Space and power: Dallas’s strength in the data center industry

Space and power: Dallas’s strength in the data center industry

2022-07-12T09:41:06-04:00October 28th, 2017|Dallas-Fort Worth, Technology & Innovation|

November 2017 – As cloud computing matures and companies of all sizes have increasing IT needs, data centers have become big business. These vast warehouses full of networks of processors are used for the remote storage, transmitting and processing of data. As of October 2017, there are 56 data centers in the Dallas-Fort Worth area, the third highest in the nation behind New York City, with 97 and Washington D.C. with 77, but beating San Jose, CA with 51.

Dallas’s strength as a hub for data centers can in part be traced back to the mid-1990s, when Texas became the center for a new fiber-optic network for the U.S. designed to help county-wide telecommunications networks. The robust telecoms infrastructure combined with ready access to power bought advantages when retrofitting a number of empty building in Dallas during the 2000s. The State of Texas has an independent energy grid, creating an extra level of security for companies worried about power black- and brown-outs, such as the 2003 East Coast blackout. Dallas’s central position in the country also means low latency on data transfer for nation- and world-wide companies.

Real estate and electricity prices both offer good value for companies looking to the county for their data needs. Texas produces more energy than any other state in the U.S., according to the U.S. Energy Administration Agency, and JLL Research in 2016 claims that the average cost of energy was $0.054 per kilowatt-hour in Dallas, compared with $0.12 in the San Francisco Bay area and $0.052 in Northern Virginia, furthering this point.
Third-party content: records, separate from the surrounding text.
(** [2 ^ k <= a / b < 2 ^ (k + 1)] for [k] the result of [floor_log2],
    written without division. *)
Lemma floor_log2_spec a b :
  0 < a -> 0 < b ->
  (if 0 <=? PyFloat.floor_log2 a b then b * 2 ^ PyFloat.floor_log2 a b <= a
   else b <= a * 2 ^ (- PyFloat.floor_log2 a b)) /\
  (if 0 <=? PyFloat.floor_log2 a b + 1 then a < b * 2 ^ (PyFloat.floor_log2 a b + 1)
   else a * 2 ^ (- (PyFloat.floor_log2 a b + 1)) < b).
Proof.
  intros Ha Hb. unfold PyFloat.floor_log2.
  destruct (Z.log2_spec a Ha) as [Hla Hua]. destruct (Z.log2_spec b Hb) as [Hlb Hub].
  pose proof (Z.log2_nonneg a) as Hla0. pose proof (Z.log2_nonneg b) as Hlb0.
  set (la := Z.log2 a) in *. set (lb := Z.log2 b) in *.
  set (d := la - lb).
  assert (Hpa : 0 < 2 ^ la) by (apply Z.pow_pos_nonneg; lia).
  assert (Hpb : 0 < 2 ^ lb) by (apply Z.pow_pos_nonneg; lia).
  destruct (0 <=? d) eqn:Hd.
  - apply Z.leb_le in Hd.
    assert (Hpd : 0 < 2 ^ d) by (apply Z.pow_pos_nonneg; lia).
    assert (Hla_eq : 2 ^ la = 2 ^ lb * 2 ^ d).
    { rewrite <- Z.pow_add_r by lia. f_equal. unfold d. lia. }
    destruct (b * 2 ^ d <=? a) eqn:Ht.
    + apply Z.leb_le in Ht.
      replace (0 <=? d) with true by (symmetry; apply Z.leb_le; lia).
      replace (0 <=? d + 1) with true by (symmetry; apply Z.leb_le; lia).
      split; [exact Ht |].
      rewrite Z.pow_add_r, Z.pow_1_r by lia.
      rewrite Z.pow_succ_r in Hua by lia. nia.
    + apply Z.leb_gt in Ht.
      replace (d - 1 + 1) with d by lia.
      replace (0 <=? d) with true by (symmetry; apply Z.leb_le; lia).
      split; [| exact Ht].
      destruct (0 <=? d - 1) eqn:Hd1.
      * apply Z.leb_le in Hd1.
        assert (Hpd1 : 0 < 2 ^ (d - 1)) by (apply Z.pow_pos_nonneg; lia).
        assert (Hd_eq : 2 ^ d = 2 * 2 ^ (d - 1)).
        { rewrite <- Z.pow_succ_r by lia. f_equal. lia. }
        rewrite Z.pow_succ_r in Hub by lia. nia.
      * apply Z.leb_gt in Hd1. assert (d = 0) by lia.
        replace (- (d - 1)) with 1 by lia. rewrite Z.pow_1_r.
        replace la with lb in * by (unfold d in *; lia).
        rewrite Z.pow_succ_r in Hub by lia. lia.
  - apply Z.leb_gt in Hd.
    assert (Hpd : 0 < 2 ^ (- d)) by (apply Z.pow_pos_nonneg; lia).
    assert (Hlb_eq : 2 ^ lb = 2 ^ la * 2 ^ (- d)).
    { rewrite <- Z.pow_add_r by lia. f_equal. unfold d. lia. }
    destruct (b <=? a * 2 ^ (- d)) eqn:Ht.
    + apply Z.leb_le in Ht.
      replace (0 <=? d) with false by (symmetry; apply Z.leb_gt; lia).
      split; [exact Ht |].
      destruct (0 <=? d + 1) eqn:Hd1.
      * apply Z.leb_le in Hd1. assert (d = -1) by lia.
        replace (d + 1) with 0 by lia. rewrite Z.pow_0_r.
        replace (- d) with 1 in * by lia. rewrite Z.pow_1_r in *.
        rewrite Z.pow_succ_r in Hua by lia. lia.
      * apply Z.leb_gt in Hd1.
        assert (Hpd1 : 0 < 2 ^ (- (d + 1))) by (apply Z.pow_pos_nonneg; lia).
        assert (Hd_eq : 2 ^ (- d) = 2 * 2 ^ (- (d + 1))).
        { rewrite <- Z.pow_succ_r by lia. f_equal. lia. }
        rewrite Z.pow_succ_r in Hua by lia. nia.
    + apply Z.leb_gt in Ht.
      replace (d - 1 + 1) with d by lia.
      replace (0 <=? d - 1) with false by (symmetry; apply Z.leb_gt; lia).
      replace (0 <=? d) with false by (symmetry; apply Z.leb_gt; lia).
      split; [| exact Ht].
      replace (- (d - 1)) with (Z.succ (- d)) by lia.
      rewrite Z.pow_succ_r by lia.
      rewrite Z.pow_succ_r in Hub by lia. nia.
Qed.
(** [texts]: for [bsky] and [combined] the first [MAX_POSTS_ENV] of the
    formatted posts [lines] (most recent first), for the other platforms
    the placeholder line. *)
Definition textsFor (platform : Platform) (lines : list string) : list string :=
  match platform with
  | bsky | combined => JSNum.slice0 lines MAX_POSTS_ENV
  | twitter | threads => [placeholder]
  end.

(** [joined] as it enters the prompt. *)
Definition joinedFor (platform : Platform) (lines : list string) : string :=
  let joined := JS.join Summaries.newline (textsFor platform lines) in
  if JSNum.gt (Z.of_nat (String.length joined)) MAX_CHARS_ENV
  then JSNum.str_slice0 joined MAX_CHARS_ENV
  else joined.

(** [chars_count] of the audit row. *)
Definition chars_countFor (platform : Platform) (lines : list string) : Z :=
  Z.of_nat (String.length
              (JSNum.str_slice0 (JS.join Summaries.newline (textsFor platform lines))
                                MAX_CHARS_ENV)).
End Prompt.

Section Limiter.
(** The module constants [RATE_WINDOW_MS] and [RATE_MAX], whatever
    number each of them is. *)
Variable RATE_WINDOW_MS RATE_MAX : JSNum.t.

Definition recentOf (timestamps : list Z) (now : Z) : list Z :=
  List.filter (fun ts => JSNum.lt (now - ts) RATE_WINDOW_MS) timestamps.

Definition limitedOf (timestamps : list Z) (now : Z) : bool :=
  JSNum.ge (Z.of_nat (length (recentOf timestamps now))) RATE_MAX.

(** One request at [now] against the stored timestamps: the timestamps
    stored afterwards, and whether the request went through. *)
Definition limiterStepOf (timestamps : list Z) (now : Z) : list Z * bool :=
  let kept := recentOf timestamps now in
  if limitedOf timestamps now then (kept, false) else (kept ++ [now], true).

(** The stored timestamps after a sequence of requests, from an empty
    store. *)
Definition servedOf (requests : list Z) : list Z :=
  fold_left (fun timestamps now => fst (limiterStepOf timestamps now)) requests [].
End Limiter.

(** [Math.max], [Math.min] and [Math.ceil(x / d)] on numbers where [None]
    is [NaN]. *)
Definition Math_max (a b : option Z) : option Z :=
  match a, b with Some x, Some y => Some (Z.max x y) | _, _ => None end.

Definition Math_min (a b : option Z) : option Z :=
  match a, b with Some x, Some y => Some (Z.min x y) | _, _ => None end.

Definition ceil_div (x : option Z) (d : Z) : option Z :=
  match x with Some v => Some (- ((- v) / d)) | None => None end.

Definition minus (a b : option Z) : option Z :=
  match a, b with Some x, Some y => Some (x - y) | _, _ => None end.

(** [normalizePhase]. *)
Definition normalizePhase (mode : option string) : option Stream.Phase :=
  let k := JS.toLowerCase (JS.nullish mode ""%string) in
  if String.eqb k "pre" then Some Stream.pre
  else if String.eqb k "live" then Some Stream.live
  else if String.eqb k "post" then Some Stream.post
  else None.

(** The phase of the request: the explicit mode, else the window state
    when a kickoff is given, else [live]. [state] is what
    [getWindowState] returns. *)
Definition phaseOf (mode : option Stream.Phase) (kickoffISO : string)
    (state : Stream.WindowState) : Stream.Phase :=
  match mode with
  | Some m => m
  | None =>
      if JS.truthy kickoffISO then
        match state with
        | Stream.phase Stream.pre => Stream.pre
        | Stream.phase Stream.post => Stream.post
        | Stream.ended => Stream.post
        | Stream.phase Stream.live => Stream.live
        end
      else Stream.live
  end.

Section Window.
Variable Date_parse : string -> option Z.
(** [getLiveBin(kickoffISO, nowMs).binStartMs], [preWindowStartMs] and
    [postWindowStartMs] of [lib/utils/matchWindow]. *)
Variable liveBinStartMs : string -> Z -> option Z.
Variable preWindowStartMs : string -> option Z.
Variable postWindowStartMs : string -> option string -> option Z.

(** [sinceMin], the window in minutes handed to the fetch. *)
Definition sinceMinOf (phase : Stream.Phase) (kickoffISO finalWhistleISO : string)
    (nowMs : Z) : option Z :=
  if JS.truthy kickoffISO then
    match phase with
    | Stream.live =>
        let sinceMs := Math_max (Some 0) (minus (Some nowMs) (liveBinStartMs kickoffISO nowMs)) in
        Math_max (Some 1) (Math_min (Some 15) (ceil_div sinceMs 60000))
    | Stream.pre =>
        let preStart := preWindowStartMs kickoffISO in
        let kickoffOrNow := match Date_parse kickoffISO with
                            | Some t => if t =? 0 then nowMs else t
                            | None => nowMs
                            end in
        let endMs := Math_min (Some nowMs) (Some kickoffOrNow) in
        let sinceMs := Math_max (Some 0) (minus endMs preStart) in
        Math_max (Some 1) (Math_min (Some 120) (ceil_div sinceMs 60000))
    | Stream.post =>
        let postStart :=
          postWindowStartMs kickoffISO
            (if JS.truthy finalWhistleISO then Some finalWhistleISO else None) in
        let sinceMs := Math_max (Some 0) (minus (Some nowMs) postStart) in
        Math_max (Some 1) (Math_min (Some 120) (ceil_div sinceMs 60000))
    end
  else Some 15.
End Window.

Section RateLimiter.
Variable process_env : gmap string string.

(** The same step when both limits are read from [process.env] and are
    integers written in decimal digits. *)
Definition limiterStep (timestamps : list Z) (now : Z) : list Z * bool :=
  let kept := Summaries.recentRequests process_env timestamps now in
  if Summaries.rateLimited process_env timestamps now
  then (kept, false)
  else (kept ++ [now], true).

(** [retryAfterMs] of a refused request; [None] is [NaN]. *)
Definition retryAfterMs (timestamps : list Z) (now : Z) : option Z :=
  match Summaries.RATE_WINDOW_MS process_env,
        Summaries.recentRequests process_env timestamps now with
  | Some w, t0 :: _ => Some (w - (now - t0))
  | _, _ => None
  end.
End RateLimiter.

End SummariesRoute.

(** ** The accounts plan route *)

Module Plan.

(** An entry of [getAccountsSnapshot] (Bluesky). *)
Record BskySnapshot := mkBskySnapshot {
  did : string;
  handle : string;
  displayName : option string;
  followersCount : option Z;
  postsCount : option Z;
  createdAt : option string;
  eligibility : Eligibility
}.
(** X17. After [update_campaign_metrics], a variant to which at least one
    message of the campaign belongs carries the counts of those messages in
    status sent, opened and clicked, with delivered equal to sent and no
    conversions; every other variant keeps the metrics it had. *)
Theorem variant_metrics_recomputed :
  forall s : State,
    map CampaignVariant.metrics (variants (snd (update_campaign_metrics s)))
    = map (fun v =>
             if has_messages (Campaign.id (self_campaign s)) (CampaignVariant.id v)
                  (messages s)
             then counted_metrics (Campaign.id (self_campaign s))
                    (CampaignVariant.id v) (messages s)
             else CampaignVariant.metrics v)
          (variants s).
Proof.
  intros s. unfold update_campaign_metrics, modify. cbn [snd].
  set (cid := Campaign.id (self_campaign s)).
  set (vs := fold_left (update_variant_row cid (messages s))
               (variant_groups cid (messages s)) (variants s)).
  assert (Hvs : map CampaignVariant.metrics vs
                = map (fun v =>
                         if has_messages cid (CampaignVariant.id v) (messages s)
                         then counted_metrics cid (CampaignVariant.id v) (messages s)
                         else CampaignVariant.metrics v) (variants s)).
  { subst vs. rewrite recompute_fold, map_map. apply map_ext. intros v.
    destruct (has_messages cid (CampaignVariant.id v) (messages s)) eqn:Hh.
    - rewrite bool_decide_eq_true_2; [reflexivity|].
      now apply variant_group_has_messages.
    - rewrite bool_decide_eq_false_2; [reflexivity|].
      intros H. apply variant_group_has_messages in H. congruence. }
  destruct (winner_of cid vs) as [w|]; [|exact Hvs].
  destruct (CampaignVariant.is_winner w); [exact Hvs|].
  cbn [variants set_variants set_self_campaign set_campaign_row].
  rewrite <- Hvs, !map_map. apply map_ext. intros v.
  destruct (Nat.eqb (CampaignVariant.campaign v) cid);
    destruct (Nat.eqb _ (CampaignVariant.id w)); reflexivity.
Qed.

(** ** The slug of a new tag *)

Lemma append_length s1 s2 :
  String.length (s1 +:+ s2) = String.length s1 + String.length s2.
Proof.
  induction s1 as [|c s1 IH]; [reflexivity|].
  rewrite append_cons. simpl. now rewrite IH.
Qed.

Lemma slug_candidate_inj base : Inj (=) (=) (slug_candidate base).
Proof.
  intros [|i] [|j] H; simpl in H.
  - reflexivity.
  - exfalso. apply (f_equal String.length) in H.
    rewrite !append_length in H. simpl in H. lia.
  - exfalso. apply (f_equal String.length) in H.
    rewrite !append_length in H. simpl in H. lia.
  - apply String.app_inj in H. apply (String.app_inj "-") in H.
    now apply pretty_nat_inj in H.
Qed.
(** X10: [openDbConnection] calls at most one driver, the PostgreSQL one
    when the driver name is the PostgreSQL name, the SQLite one when it
    is one of the two SQLite names and not the PostgreSQL name.  It
    returns no error only when that one call returned none, and then the
    connection is the one the driver returned.  With any other name it
    calls nothing, leaves the connection as it was and returns an
    error. *)
Theorem openDbConnection_one_driver (w : World) (old : option Db) (driver : string) :
  ∃ conn err,
    fst (openDbConnection w old driver) = Next (conn, err)
    ∧ (driver = DBPostgreSQL w ->
         trace (openDbConnection w old driver)
         = [CallConnect dbPSQL (snd (Connect w dbPSQL))])
    ∧ (driver ≠ DBPostgreSQL w -> driver = DBSQLite w ∨ driver = DBSQLite3 w ->
         trace (openDbConnection w old driver)
         = [CallConnect dbsqlite3 (snd (Connect w dbsqlite3))])
    ∧ (driver ≠ DBPostgreSQL w -> driver ≠ DBSQLite w -> driver ≠ DBSQLite3 w ->
         trace (openDbConnection w old driver) = []
         ∧ conn = old ∧ err = Some "no connection established")
    ∧ (err = None ->
         ∃ pkg, trace (openDbConnection w old driver) = [CallConnect pkg None]
                ∧ Connect w pkg = (conn, None)).
Proof.
  unfold openDbConnection.
  case_bool_decide as Hpg; [| case_bool_decide as Hlite].
  - destruct (Connect w dbPSQL) as [conn [e |]] eqn:Hc; cbn;
      eexists _, _; (split; [reflexivity |]);
      (split; [done |]); (split; [done |]); (split; [done |]).
    + discriminate.
    + intros _. by exists dbPSQL.
  - destruct (Connect w dbsqlite3) as [conn [e |]] eqn:Hc; cbn;
      eexists _, _; (split; [reflexivity |]);
      (split; [done |]); (split; [done |]);
      (split; [intros _ H2 H3; destruct Hlite; done |]).
    + discriminate.
    + intros _. by exists dbsqlite3.
  - eexists _, _. split; [reflexivity |].
    split; [done |]. split; [done |]. split; [done |]. discriminate.
Qed.


(** X12: [goose.Run] is called only after startup has gone through.  A
    call in the trace comes after a configuration load that returned no
    error and after a driver call that returned no error; the
    configuration enables the database; the handle passed is the one
    that driver returned, the dialect is the one the repository reports,
    the directory is the migration directory flag, and the error noted
    is what the library returned for these arguments. *)
Theorem goose_called_only_after_startup (w : World) (fl : Flags)
    (c : string) (h : SQLHandle) (drv dir a : string) (err : option error) :
  CallGooseRun c h drv dir a err ∈ trace (main w fl) ->
  ∃ conf pkg pre post,
    trace (main w fl) = pre ++ CallGooseRun c h drv dir a err :: post
    ∧ CallLoadConfig (configFile fl) None ∈ pre
    ∧ CallConnect pkg None ∈ pre
    ∧ LoadConfig w (configFile fl) true = (conf, None)
    ∧ Enabled (Database conf) = true
    ∧ Connect w pkg = (Some (mkDb h), None)
    ∧ drv = GetSQLDialect w
    ∧ dir = migrationDir fl
    ∧ err = gooseRun w c h drv dir a.
Proof.
  main_path w fl.
  - rewrite (main_config_error w fl conf e) by done. see_trace.
    rewrite !elem_of_cons, elem_of_nil. absent.
  - rewrite (main_disabled w fl conf) by done. see_trace.
    rewrite !elem_of_cons, elem_of_nil. absent.
  - rewrite (main_connect_error w fl conf conn e t) by done.
    destruct (openDbConnection_cases w None (Driver (Database conf)))
      as [(pkg & c' & Hc' & _) | [(pkg & c' & e' & Hc' & _) | Hc']];
      rewrite Hc' in *; simplify_eq; see_trace;
      rewrite !elem_of_cons, elem_of_nil; absent.
  - rewrite (main_nil_handle w fl conf [CallConnect pkg None]) by done. see_trace.
    case_bool_decide; rewrite !elem_of_cons, elem_of_nil;
      absent.
  - assert (Hconn : Connect w pkg = (Some db, None)).
    { destruct (openDbConnection_cases w None (Driver (Database conf)))
        as [(pkg' & c' & Hc' & Hconn) | [(pkg' & c' & e' & Hc' & _) | Hc']];
        rewrite Hc' in *; by simplify_eq. }
    destruct db as [h']. cbn [SQL] in *.
    destruct (decide (command fl = "")) as [Hc | Hc].
    + rewrite (main_default_status w fl conf (mkDb h') [CallConnect pkg None]) by done.
      cbn [SQL]. intros Hin. exists conf, pkg.
      exists (banner w ++ [CallLoadConfig (configFile fl) None; CallConnect pkg None;
                           connected_line w conf]), [Println ""; Usage].
      assert (Hev : CallGooseRun c h drv dir a err
                    = CallGooseRun "status" h' (GetSQLDialect w) (migrationDir fl) ""
                        (gooseRun w "status" h' (GetSQLDialect w) (migrationDir fl) "")).
      { revert Hin. see_trace.
        case_bool_decide; rewrite !elem_of_cons, elem_of_nil;
          absent. }
      injection Hev as -> -> -> -> -> ->.
      split; [by rewrite <- !app_assoc |].
      split; [apply elem_of_app; right; by left |].
      split; [apply elem_of_app; right; right; by left |]. done.
    + rewrite (main_delegates w fl conf (mkDb h') [CallConnect pkg None]) by done.
      cbn [SQL]. intros Hin. exists conf, pkg.
      exists (banner w ++ [CallLoadConfig (configFile fl) None; CallConnect pkg None;
                           connected_line w conf]),
             (match gooseRun w (command fl) h' (GetSQLDialect w) (migrationDir fl) (args fl)
              with Some e => [Println e] | None => [] end).
      assert (Hev : CallGooseRun c h drv dir a err
                    = CallGooseRun (command fl) h' (GetSQLDialect w) (migrationDir fl)
                        (args fl)
                        (gooseRun w (command fl) h' (GetSQLDialect w) (migrationDir fl)
                           (args fl))).
      { revert Hin. see_trace.
        destruct (gooseRun w _ _ _ _ _); case_bool_decide;
          rewrite !elem_of_cons, elem_of_nil;
          absent. }
      injection Hev as -> -> -> -> -> ->.
      split; [by rewrite <- !app_assoc |].
      split; [apply elem_of_app; right; by left |].
      split; [apply elem_of_app; right; right; by left |]. done.
Qed.

(** X13: two flags that do not matter.  The data directory flag is never
    read: the run is the same whatever it holds.  With an empty command
    the args flag is not read either: the default [status] run is given
    empty args. *)
Theorem unread_flags_change_nothing (w : World) (fl : Flags) (d a : string) :
  main w (with_datadir d fl) = main w fl
  ∧ (command fl = "" -> main w (with_args a fl) = main w fl).
Proof.
  split; [reflexivity |].
  intros Hc. unfold main. cbn [with_args configFile migrationDir command args].
  rewrite Hc. by rewrite (bool_decide_eq_true_2 ("" = "")).
Qed.



End DbmigrateMore.

Section DbmigrateMoreExamples.
Import Dbmigrate.

Lemma openDbConnection_one_driver_witness :
  trace (openDbConnection (Samples.pg_world Samples.never_fails) (Some Samples.pg_db) "mysql")
  = []
  ∧ fst (openDbConnection (Samples.pg_world Samples.never_fails) (Some Samples.pg_db) "mysql")
    = Next (Some Samples.pg_db, Some "no connection established").
Proof.
  destruct (openDbConnection_one_driver (Samples.pg_world Samples.never_fails)
              (Some Samples.pg_db) "mysql")
    as (conn & err & Hret & _ & _ & Hnone & _).
  destruct Hnone as (Ht & -> & ->); [discriminate | discriminate | discriminate |].
  by split.
Defined.

Lemma goose_called_only_after_startup_witness :
  ∃ conf pkg pre post,
    trace (main (Samples.pg_world Samples.always_fails) (Samples.flags "up"))
    = pre ++ CallGooseRun "up" (sqlDB 1) "postgres" "migrations" ""
               (Some "migration failed") :: post
    ∧ CallLoadConfig "config.json" None ∈ pre
    ∧ CallConnect pkg None ∈ pre
    ∧ LoadConfig (Samples.pg_world Samples.always_fails) "config.json" true = (conf, None)
    ∧ Enabled (Database conf) = true
    ∧ Connect (Samples.pg_world Samples.always_fails) pkg = (Some (mkDb (sqlDB 1)), None)
    ∧ "postgres" = GetSQLDialect (Samples.pg_world Samples.always_fails)
    ∧ "migrations" = migrationDir (Samples.flags "up")
    ∧ Some "migration failed"
      = gooseRun (Samples.pg_world Samples.always_fails) "up" (sqlDB 1) "postgres"
          "migrations" "".
Proof.
  apply (goose_called_only_after_startup
           (Samples.pg_world Samples.always_fails) (Samples.flags "up")).
  change (trace (main (Samples.pg_world Samples.always_fails) (Samples.flags "up")))
    with [Println "GoCryptoTrader database migration tool";
          Println "(c) GoCryptoTrader";
          Println "";
          CallLoadConfig "config.json" None;
          CallConnect dbPSQL None;
          Println "Connected to: localhost";
          CallGooseRun "up" (sqlDB 1) "postgres" "migrations" "" (Some "migration failed");
          Println "migration failed"].
  do 6 apply list_elem_of_further. apply list_elem_of_here.
Defined.

Lemma unread_flags_change_nothing_witness :
  main (Samples.pg_world Samples.always_fails) (with_args "20190101" (Samples.flags ""))
  = main (Samples.pg_world Samples.always_fails) (Samples.flags "").
Proof.
  apply (proj2 (unread_flags_change_nothing (Samples.pg_world Samples.always_fails)
                  (Samples.flags "") "/elsewhere" "20190101")).
  reflexivity.
Defined.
Due to the nature of the market, data centers are measured in power capacity. As of March 2017, total inventory in the Dallas-Fort Worth market is 208 MW, according to CBRE. This makes it the second largest market in the U.S. by capacity, behind Northern Virginia, with 557 MW, and ahead of Chicago, with 192 MW. According to the Data Center Frontier report published in 2016, the market in Dallas-Fort Worth is growing at 20 MW per year.

As of the second half of 2017, there are 10 major data center projects in the Dallas-Fort Worth area. In October, T5 Data Centers opened a new 156,000-square-foot data center on its Plano campus in Collin County, adding 10.75 MW of capacity and bring the total campus capacity of up to 28.75 MW. Also in October, Dallas-based IT real estate company CyrusOne broke ground on a 66-acre project in Allen, Collin County. It will be the first data center in a three-part project that will result in a campus of 1 million square feet with a total capacity of 100 MW.

“The Dallas-Fort Worth Metroplex has always been a strong market for CyrusOne, and we continue to see growing demand from customers to scale with us. Allen is a business-friendly community, and its proximity to Dallas makes it an ideal site for our new state-of-the-art data center campus,” said John Gould, executive vice president of global sales for CyrusOne in a press release.

The Dallas-Fort Worth area is already home to Facebook’s $1-billion data center, which opened in May 2017. The company is already expanding by an extra 100 acres, with construction costing a further $267 million. In August, Digital Realty Trust announced the first phase of a three phase $1 billion data campus on a 47.5-acre piece of land in Garland. When complete the project will bring capacity of 150 MW. The area is already home to a 388-million, 200-000-square-foot data center that was opened in the first of 2017 by RagingWire Data Centers. Also the first part of a three-phase investment, when complete the $1-billion campus will have 80 MW of capacity. Other companies with completed or planned data facilities in the Dallas-Fort Worth market include Skybox Data Centers, RagingWire and Digital Realty.

The first half of 2017 saw investment worth $18.2 billion in the U.S. data center market, according to CBRE. The need for greater storage, more complex data processing solutions and greater security concerns have led to a larger number of companies are migrating to cloud-based IT solutions. Faster and more reliable internet connections mean that off-site data-servers are often the most cost-effective and practical options for companies of all sizes. All this suggests that the data center market is far from peaking. Dallas is well positioned to make the most of the potential.